*** DATASET ENTRIES ***

(* ===== verification/MiniEvent.v ===== *)
(** * mini-os event groups

    Models src/lib/mini-os/src/event.c (compiled with MINI_OS_EVENT).  A group and its wait
    list have the same address.  Each critical section is a step of the thread that makes the
    call: the entry takes a reference, the body does the work (a wait in turns, as in
    [MiniWait]), the exit drops the reference.  What holds is in [MiniEventInv]. *)

From S2P Require Import Prelude Status MiniList MiniSched MiniKernel MiniSem MiniWait.
From stdpp Require Import gmap functions.

#[local] Open Scope Z_scope.

Inductive event_type := EVENT_WHOLE_TYPE | EVENT_OR_TYPE.
(** [mini_os_event_group_t] without its wait list. *)
Record egroup := mk_egroup { eg_event : Z; eg_type : event_type; eg_auto_clear : bool; eg_obj : obj }.
Definition eg_set_event (g : egroup) (v : Z) : egroup := mk_egroup v (eg_type g) (eg_auto_clear g) (eg_obj g).
Definition eg_set_auto (g : egroup) (v : bool) : egroup := mk_egroup (eg_event g) (eg_type g) v (eg_obj g).
Definition eg_set_obj (g : egroup) (v : obj) : egroup := mk_egroup (eg_event g) (eg_type g) (eg_auto_clear g) v.

Record esys := mk_esys { e_kern : kernel; egroups : gmap Z egroup }.
Definition es_set_kern (y : esys) (k : kernel) : esys := mk_esys k (egroups y).
Definition es_set_group (y : esys) (e : Z) (g : egroup) : esys := mk_esys (e_kern y) (<[e := g]> (egroups y)).

(** ** Creation and deletion *)

Definition event_group_init (y : esys) (e event_id : Z) (type : event_type) (heap_owned : bool) : esys :=
  es_set_group (es_set_kern y (wait_list_init (e_kern y) e)) e (mk_egroup event_id type true (mini_os_obj_init heap_owned)).
(** [mem] is what [mini_os_malloc] returns, or the caller's storage. *)
Definition mini_os_event_group_create (y : esys) (mem : option Z) (event_id : Z) (type : event_type) : option Z * esys :=
  match mem with None => (None, y) | Some e => (Some e, event_group_init y e event_id type true) end.
Definition mini_os_event_group_create_static (y : esys) (event_group : option Z) (event_id : Z) (type : event_type) : option Z * esys :=
  match event_group with None => (None, y) | Some e => (Some e, event_group_init y e event_id type false) end.

Definition mini_os_event_kill_waiters (k : kernel) (e : Z) (o : obj) : option (bool * kernel) :=
  mini_os_sync_wake_all k e (mini_os_obj_kill_error o =? MINI_OS_ERR_DEAD).
(** [mini_os_obj_free_storage] of a group. *)
Definition event_free_storage (y : esys) (e : Z) : esys := mk_esys (wait_list_drop (e_kern y) e) (delete e (egroups y)).
Definition mini_os_event_group_delete (y : esys) (event_group : option Z) : option (Z * esys) :=
  match event_group with
  | None => Some (MINI_ERR_INVAL, y)
  | Some e =>
      g ← egroups y !! e;
      if negb (mini_os_obj_is_heap_owned (eg_obj g)) then Some (MINI_ERR_NOTSUPP, y) else
      if (mini_os_obj_user_count (eg_obj g) >? 1) && negb (mini_os_obj_is_kill_enabled (eg_obj g))
      then Some (MINI_OS_ERR_REJECT, y) else
      '(killed, k) ← (if mini_os_obj_user_count (eg_obj g) >? 1 then mini_os_event_kill_waiters (e_kern y) e (eg_obj g)
                      else Some (false, e_kern y));
      let '(_, reclaim, o) := mini_os_obj_request_destroy (eg_obj g) in
      let y := es_set_group (es_set_kern y k) e (eg_set_obj g o) in
      let y := if reclaim then event_free_storage y e else y in
      Some (MINI_OK, if killed : bool then es_set_kern y (mini_os_schedule_yield (e_kern y)).2 else y)
  end.
Definition mini_os_event_group_enable_kill (y : esys) (event_group : option Z) : option (Z * esys) :=
  match event_group with
  | None => Some (MINI_ERR_INVAL, y)
  | Some e => g ← egroups y !! e; Some (MINI_OK, es_set_group y e (eg_set_obj g (mini_os_obj_enable_kill (eg_obj g))))
  end.

(** ** Flags *)

Definition satisfied (type : event_type) (event mask : Z) : bool :=
  match type with
  | EVENT_WHOLE_TYPE => Z.land event mask =? mask
  | EVENT_OR_TYPE => negb (Z.land event mask =? 0)
  end.
Definition mini_os_event_satisfied (g : egroup) (mask : Z) : bool := satisfied (eg_type g) (eg_event g) mask.

Fixpoint wake_satisfied_loop (k : kernel) (g : egroup) (nodes : list Z) (woken : bool) : option (bool * kernel) :=
  match nodes with
  | [] => Some (woken, k)
  | t :: nodes =>
      th ← threads k !! t;
      if negb (mini_os_event_satisfied g (th_wait_mask th)) then wake_satisfied_loop k g nodes woken else
      k ← mini_os_sync_wake_thread k t true;
      wake_satisfied_loop k g nodes true
  end.
Definition mini_os_event_wake_satisfied (k : kernel) (e : Z) (g : egroup) : option (bool * kernel) :=
  l ← wait_lists k !! e; wake_satisfied_loop k g l false.
Definition new_flags (type : event_type) (old event : Z) : Z :=
  match type with EVENT_WHOLE_TYPE => event | EVENT_OR_TYPE => Z.lor old event end.
Definition mini_os_event_apply (y : esys) (e event : Z) : option (bool * esys) :=
  g ← egroups y !! e;
  let g := eg_set_event g (new_flags (eg_type g) (eg_event g) event) in
  '(woken, k) ← mini_os_event_wake_satisfied (e_kern y) e g;
  Some (woken, es_set_group (es_set_kern y k) e g).

(** ** The calls *)

(** The reference a call takes and drops. *)
Definition event_acquire (y : esys) (e : Z) : option (Z * esys) :=
  g ← egroups y !! e;
  let '(err, o) := mini_os_obj_acquire (eg_obj g) in
  Some (err, es_set_group y e (eg_set_obj g o)).
Definition event_release (y : esys) (e : Z) : option esys :=
  g ← egroups y !! e;
  let '(reclaim, o) := mini_os_obj_release (eg_obj g) in
  Some (if reclaim then event_free_storage y e else es_set_group y e (eg_set_obj g o)).

(** [mini_os_event_group_set], [get], [clear], [set_auto_clear] and [wait]. *)
Inductive event_action :=
  | ESet (event : Z)
  | EGet
  | EClear (event : Z)
  | EAuto (is_auto_clear : bool)
  | EWait (mask timeout_tick deadline : Z).

(** A turn of a wait, with the flags it reports. *)
Definition event_wait_turn (y : esys) (e mask timeout_tick deadline : Z) : option (turn * option Z * esys) :=
  g ← egroups y !! e;
  if mini_os_event_satisfied g mask then
    Some (Leave MINI_OK, Some (Z.land (eg_event g) mask),
          if eg_auto_clear g then es_set_group y e (eg_set_event g (Z.ldiff (eg_event g) mask)) else y)
  else if mini_os_obj_is_destroyed (eg_obj g) then Some (Leave MINI_OS_ERR_DEAD, None, y)
  else '(r, k) ← block_on (e_kern y) e mask timeout_tick deadline e; Some (r, None, es_set_kern y k).

(** The body of a call; the flag asks for a yield after the exit. *)
Definition event_body (y : esys) (e : Z) (a : event_action) : option (turn * option Z * bool * esys) :=
  g ← egroups y !! e;
  match a with
  | ESet event => '(woken, y) ← mini_os_event_apply y e event; Some (Leave MINI_OK, None, woken, y)
  | EGet => Some (Leave MINI_OK, Some (eg_event g), false, y)
  | EClear event => Some (Leave MINI_OK, None, false, es_set_group y e (eg_set_event g (Z.ldiff (eg_event g) event)))
  | EAuto b => Some (Leave MINI_OK, None, false, es_set_group y e (eg_set_auto g b))
  | EWait mask timeout_tick deadline =>
      '(r, out, y) ← event_wait_turn y e mask timeout_tick deadline; Some (r, out, false, y)
  end.

(** An interrupt is not interrupted by threads: one step. *)
Definition mini_os_event_group_set_isr (y : esys) (event_group : option Z) (event : Z) : option (Z * esys) :=
  match event_group with
  | None => Some (MINI_ERR_INVAL, y)
  | Some e =>
      '(err, y) ← event_acquire y e;
      if negb (err =? MINI_OK) then Some (err, y) else
      '(_, y) ← mini_os_event_apply y e event; y ← event_release y e; Some (MINI_OK, y)
  end.

(** Where a thread is inside a call: [EExit] has the result, the flags it reports and whether
    it yields. *)
Inductive event_pc := EBody | EParked | EExit (err : Z) (out : option Z) (yields : bool).
Record event_call := mk_ecall { ec_group : Z; ec_action : event_action; ec_pc : event_pc }.
Definition ec_set_pc (c : event_call) (pc : event_pc) : event_call := mk_ecall (ec_group c) (ec_action c) pc.

(** What happened to a group, and what the calls returned. *)
Inductive event_event :=
  | EMade (e event : Z) (type : event_type)
  | EDone (e t : Z) (a : event_action) (out : option Z)
  | EEnded (e t : Z) (a : event_action) (err : Z) (out : option Z).

Record event_machine := mk_emachine { em_sys : esys; em_calls : gmap Z event_call; em_log : list event_event }.

Inductive event_op :=
  | EKernel (op : kernel_op)
  | ECreate (e event_id : Z) (type : event_type) (static : bool)
  | EDelete (e : Z)
  | EEnableKill (e : Z)
  | ECall (e : Z) (a : event_action)
  | ENext
  | ESetIsr (e event : Z).

Section emachine.
Context (time_slice long_time : bool).

(** The deadline of a wait is computed at its entry. *)
Definition start_action (k : kernel) (a : event_action) : event_action :=
  match a with EWait mask timeout_tick _ => EWait mask timeout_tick (call_deadline k timeout_tick) | a => a end.
(** A wait for no flag is refused. *)
Definition valid_action (a : event_action) : bool := match a with EWait mask _ _ => negb (mask =? 0) | _ => true end.

Definition event_next (x : event_machine) (t : Z) : option event_machine :=
  let y := em_sys x in
  c ← em_calls x !! t;
  let e := ec_group c in
  let goes pc y log := mk_emachine y (<[t := ec_set_pc c pc]> (em_calls x)) log in
  match ec_pc c with
  | EBody =>
      '(r, out, yields, y) ← event_body y e (ec_action c);
      Some match r with
           | Leave err => goes (EExit err out yields) y (if err =? MINI_OK then EDone e t (ec_action c) out :: em_log x else em_log x)
           | Park => goes EParked y (em_log x)
           | Again => goes EBody y (em_log x)
           end
  | EParked =>
      '(r, k) ← park_end (e_kern y) t;
      Some (goes (match r with Leave err => EExit err None false | _ => EBody end) (es_set_kern y k) (em_log x))
  | EExit err out yields =>
      y ← event_release y e;
      Some (mk_emachine (if yields : bool then es_set_kern y (mini_os_schedule_yield (e_kern y)).2 else y) (delete t (em_calls x))
              (EEnded e t (ec_action c) err out :: em_log x))
  end.

Definition event_step (x : event_machine) (op : event_op) : option event_machine :=
  let y := em_sys x in
  match op with
  | EKernel op => k ← kernel_step time_slice long_time (e_kern y) op; Some (mk_emachine (es_set_kern y k) (em_calls x) (em_log x))
  | ECreate e event_id type static =>
      let '(r, y) := if static then mini_os_event_group_create_static y (Some e) event_id type
                     else mini_os_event_group_create y (Some e) event_id type in
      Some (mk_emachine y (em_calls x) (EMade e event_id type :: em_log x))
  | EDelete e => '(_, y) ← mini_os_event_group_delete y (Some e); Some (mk_emachine y (em_calls x) (em_log x))
  | EEnableKill e => '(_, y) ← mini_os_event_group_enable_kill y (Some e); Some (mk_emachine y (em_calls x) (em_log x))
  | ECall e a =>
      t ← current_thread (e_kern y);
      if negb (valid_action a) then Some (mk_emachine y (em_calls x) (EEnded e t a MINI_ERR_INVAL None :: em_log x)) else
      '(err, y) ← event_acquire y e;
      Some (if negb (err =? MINI_OK) then mk_emachine y (em_calls x) (EEnded e t a err None :: em_log x)
            else mk_emachine y (<[t := mk_ecall e (start_action (e_kern y) a) EBody]> (em_calls x)) (em_log x))
  | ENext => t ← current_thread (e_kern y); event_next x t
  | ESetIsr e event =>
      '(err, y) ← mini_os_event_group_set_isr y (Some e) event;
      Some (mk_emachine y (em_calls x) (if err =? MINI_OK then EDone e 0 (ESet event) None :: em_log x else em_log x))
  end.

Definition no_call (x : event_machine) : Prop :=
  match current_thread (e_kern (em_sys x)) with Some c => em_calls x !! c = None | None => True end.
(** What the callers keep to: the storage they name is there, a group is deleted once, fewer
    than 254 calls are inside one group, and calls come from a running thread that is in no
    other call. *)
Definition event_op_ok (x : event_machine) (op : event_op) : Prop :=
  let y := em_sys x in let k := e_kern y in
  match op with
  | EKernel op => plain_op op /\ op_ok k op /\ (match op with KDelay _ => no_call x | _ => True end)
  | ECreate e _ _ _ => egroups y !! e = None /\ wait_lists k !! e = None
  | EDelete e => match egroups y !! e with Some g => mini_os_obj_is_destroyed (eg_obj g) = false | None => False end
  | EEnableKill e => is_Some (egroups y !! e)
  | ECall e a =>
      match egroups y !! e with Some g => obj_ref (eg_obj g) < 254 | None => False end /\
      is_Some (current_thread k) /\ may_call k /\ no_call x /\
      match a with EWait _ timeout_tick _ => -2147483648 <= timeout_tick < 2147483648 | _ => True end
  | ENext => may_call k /\ match t ← current_thread k; em_calls x !! t with Some _ => True | None => False end
  | ESetIsr e _ => is_Some (egroups y !! e)
  end.

Fixpoint event_run (x : event_machine) (ops : list event_op) : option event_machine :=
  match ops with [] => Some x | op :: ops => x ← event_step x op; event_run x ops end.
Fixpoint event_ops_ok (x : event_machine) (ops : list event_op) : Prop :=
  match ops with
  | [] => True
  | op :: ops => event_op_ok x op /\ match event_step x op with Some x => event_ops_ok x ops | None => True end
  end.
End emachine.

Definition boot_emachine : event_machine := mk_emachine (mk_esys boot_kernel ∅) ∅ [].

***

## [ACTIVITY]
Return each line of the listing that holds the word "yields".

## [WRITTEN REPLY]
    it yields. *)
Inductive event_pc := EBody | EParked | EExit (err : Z) (out : option Z) (yields : bool).
      '(r, out, yields, y) ← event_body y e (ec_action c);
           | Leave err => goes (EExit err out yields) y (if err =? MINI_OK then EDone e t (ec_action c) out :: em_log x else em_log x)
  | EExit err out yields =>
      Some (mk_emachine (if yields : bool then es_set_kern y (mini_os_schedule_yield (e_kern y)).2 else y) (delete t (em_calls x))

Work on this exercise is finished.